SP: What do you think the legislature can do to help the economy?

HGK: One thing we definitely need to do is support green energy. We need to get rid of the aid for big oil and nuclear energy and instead subsidize the alternative energy. Public transportation is another. We’ve got to stop subsidizing cars. They’re not good for people. I rely on buses, I ride the light rail. They get support, but still, it’s not enough. They need a better frequency of operation and greater hours of operation. Public transportation, alternative energy and conservation corps. It’s a direct way to put people to work and get them outside doing good honest labor. There are so many ways we can directly put people to work, and then back to education. We need to stop starving our public schools, though that’s more of a long-term thing.
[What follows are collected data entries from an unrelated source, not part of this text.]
Lemma matched_selected p id i ph :
  validate_semantics regex p = ROk tt ->
  match_policy_layer regex parse_f64 p id i ph <> None -> selected i p.
Proof.
  intros Hv%validated_form. unfold match_policy_layer, selected, selector.
  destruct (is_conditional p).
  - unfold match_conditional_layer. rewrite Hv. case_match; [done|].
    destruct (conditions p) as [nodes|] eqn:Ec; [|done]. simpl.
    destruct (eval_condition_nodes _ _ _ _) eqn:Ee; [|done]. intros _.
    destruct (required_match nodes) as [[d vs]|] eqn:Er; [|done].
    by eapply required_match_sound.
  - rewrite Hv. destruct (pol_scope p) as [s|]; [|done]. destruct (scope_ref p) as [r|]; [|done].
    simpl. case_match; [done|]. destruct (scope_applies s r i) eqn:Ea; [|done]. intros _.
    exists r. split; [by apply scope_applies_selecting|by left].
Qed.
End selected.

(** The cached index is the one of the table's present generation, or another
    generation's.  ([Snapshot.generation_identifies_rows] is why a running
    gateway's is.) *)
Definition cache_sound (cache : option PolicyIndex) (table : ResourceTable RateLimitPolicy) : Prop :=
  forall ix, cache = Some ix -> ix_generation ix = generation table -> ix = index_build table.

Lemma for_table_sound cache table :
  cache_sound cache table ->
  exists cache', for_table cache table = (index_build table, cache') /\ cache_sound cache' table.
Proof.
  intros Hc. unfold for_table.
  assert (cache_sound (Some (index_build table)) table) as Hb by (by intros ix [= <-]).
  destruct cache as [ix|]; [|by eexists].
  destruct (N.eqb_spec (ix_generation ix) (generation table)) as [E|]; [|by eexists].
  rewrite (Hc ix eq_refl E) in *. by eexists.
Qed.

Definition policies_valid (regex : bool -> string -> option (string -> bool)) (snap : AisixSnapshot) : Prop :=
  Forall (fun e => validate_semantics regex (value e) = ROk tt) (entries (rate_limit_policies snap)).

(** A policy in force that matches at a phase. *)
Definition in_effect {Instant : Type} (parse_tz : string -> option (Instant -> Z * N))
    (weekday : Z -> ScheduleWeekday) (parse_date : string -> option Z)
    (regex : bool -> string -> option (string -> bool)) (parse_f64 : string -> option f64)
    (i : ConditionInput) (phase : PolicyPhase) (now : Instant) (e : PolicyEntry)
    : option (PolicyEntry * PolicyLayer) :=
  if suspended_at parse_tz weekday parse_date (value e) now then None
  else pair e <$> match_policy_layer regex parse_f64 (value e) (entry_id e) i phase.

(** The candidates of the index contain every policy in effect, in the table's
    order. *)
Lemma matched_candidates {Instant : Type} parse_tz weekday parse_date regex parse_f64 snap i phase
    (now : Instant) :
  policies_valid regex snap ->
  exists es, candidates (index_build (rate_limit_policies snap)) i = Some es /\
    omap (in_effect parse_tz weekday parse_date regex parse_f64 i phase now) es =
    omap (in_effect parse_tz weekday parse_date regex parse_f64 i phase now)
      (entries (rate_limit_policies snap)).
Proof.
  intros Hv. apply candidates_complete. intros e Hin. unfold policies_valid in Hv.
  rewrite Forall_forall in Hv. specialize (Hv e Hin). unfold in_effect. case_match; [done|].
  destruct (match_policy_layer _ _ _ _ _ _) eqn:Em; [|done]. intros _.
  apply (matched_selected regex parse_f64 _ (entry_id e) i phase Hv). by rewrite Em.
Qed.
(** The life of a cooldown. A target marked at some moment for [ttl] is
    reported cooling, with that deadline, until [ttl] has passed, then not,
    with nothing having to call back. In between, an attempt that began before
    the mark changes nothing by succeeding, while one that began after ends the
    cooldown and any unhealthy mark at once. A deadline past the clock's range
    becomes a hundred years. *)
Theorem cooldown_lifecycle now id ttl reason t :
  let until := default (wall now + COOLDOWN_UNTIL_CEILING) (checked_add_time (wall now) ttl) in
  let t' := mark_cooldown now id ttl reason t in
  (forall later stale, wall later < until ->
     status (status_with_stale later id stale t') = StCooldown /\
     snap_cooldown_until (status_with_stale later id stale t') = Some until /\
     snap_status_reason (status_with_stale later id stale t') = Some reason) /\
  (forall later stale, until <= wall later ->
     status (status_with_stale later id stale t') <> StCooldown) /\
  (forall active later started, wall later < until -> started < mono now ->
     mark_healthy active later id started t' = t') /\
  (forall active later started stale later', mono now <= started ->
     status (status_with_stale later' id stale (mark_healthy active later id started t')) = StHealthy).
Proof.
  intros until t'. destruct (mark_cooldown_entry now id ttl reason t) as [st He].
  fold t' until in He. cbv zeta in He.
  split_and!.
  - intros later stale Hl. unfold status_with_stale. rewrite He. simpl.
    unfold runtime_snapshot, cooling. simpl. by rewrite (proj2 (N.ltb_lt _ _) Hl).
  - intros later stale Hl. unfold status_with_stale. rewrite He. simpl.
    unfold runtime_snapshot, cooling. simpl. rewrite (proj2 (N.ltb_ge _ _) Hl). by destruct (_ && _).
  - intros active later started Hl Hs.
    assert (mark_healthy_write later id started t' = t') as Hw.
    { unfold mark_healthy_write. rewrite He. unfold cooldown_outlives, cooling. simpl.
      by rewrite (proj2 (N.ltb_lt _ _) Hl), (proj2 (N.ltb_lt _ _) Hs). }
    unfold mark_healthy. rewrite Hw. by destruct active, (needs_write id t').
  - intros active later started stale later' Hs.
    assert (mark_healthy active later id started t' = mark_healthy_write later id started t') as ->.
    { unfold mark_healthy, needs_write. rewrite He. simpl. destruct active; [done|].
      by rewrite orb_true_r. }
    unfold mark_healthy_write. rewrite He. unfold cooldown_outlives. simpl.
    rewrite (proj2 (N.ltb_ge _ _) Hs). simpl. unfold status_with_stale.
    destruct (sync_entry id (recovered (mkRuntime (unhealthy (default runtime_default (rt_entries t !! id)))
      (Some until) (Some (mono now)) (last_checked_at (default runtime_default (rt_entries t !! id)))
      (last_check_status (default runtime_default (rt_entries t !! id))) (Some reason) st)) (wall later) t')
      as [st' ->]. done.
Qed.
There are just so many direct ways we can bring jobs, jobs, jobs.

SP: We’ve seen a lot of bills having to do with reproductive issues this past session. How would you vote if those came up again?

HGK: Again, get serious! These people are just trouble-makers. First of all, ObamaCare, RomneyCare are only a half-measure. I, and any other Green Party candidate, are supporting universal, single-player health care. We don’t want insurance companies dictating who gets contraception, who gets Viagra – they subsidize Viagra and they don’t pay for abortion? This is such a personal matter between a woman, specifically, her midwife, her doctor, her partner, and her family. It’s a personal thing. We don’t want legislators, insurance companies telling us, and if we had universal health care we wouldn’t have that issue. This insurance industrial complex has got to go. It’s not going to happen overnight. We want a revolution, but it’s not going to happen in a day. The insurance is a racket; it’s a gamble. People are betting if they’re going to get sick, and that’s not okay.

SP: What are some of the biggest challenges facing you?

HGK: The biggest challenge I’ll have in the legislature is the same one I face every day: maintaining my equanimity. A friend told me is was like junior high, and I’m beginning to get a glimpse of how big of a challenge it will be. We’ll be at totally different ends of the ideological spectrum, and the biggest challenge will be retaining civility and comity and discourse.

In the campaign before I get elected, the challenge is getting people aware that I’m on the ballot. A big difficulty is just letting people know that there is a thing called the Green Party. There are a lot of difficulties, lots of challenges, and running for office and supporting candidates is a way to meet those challenges. I strongly encourage everybody to consider running for office, and voting green.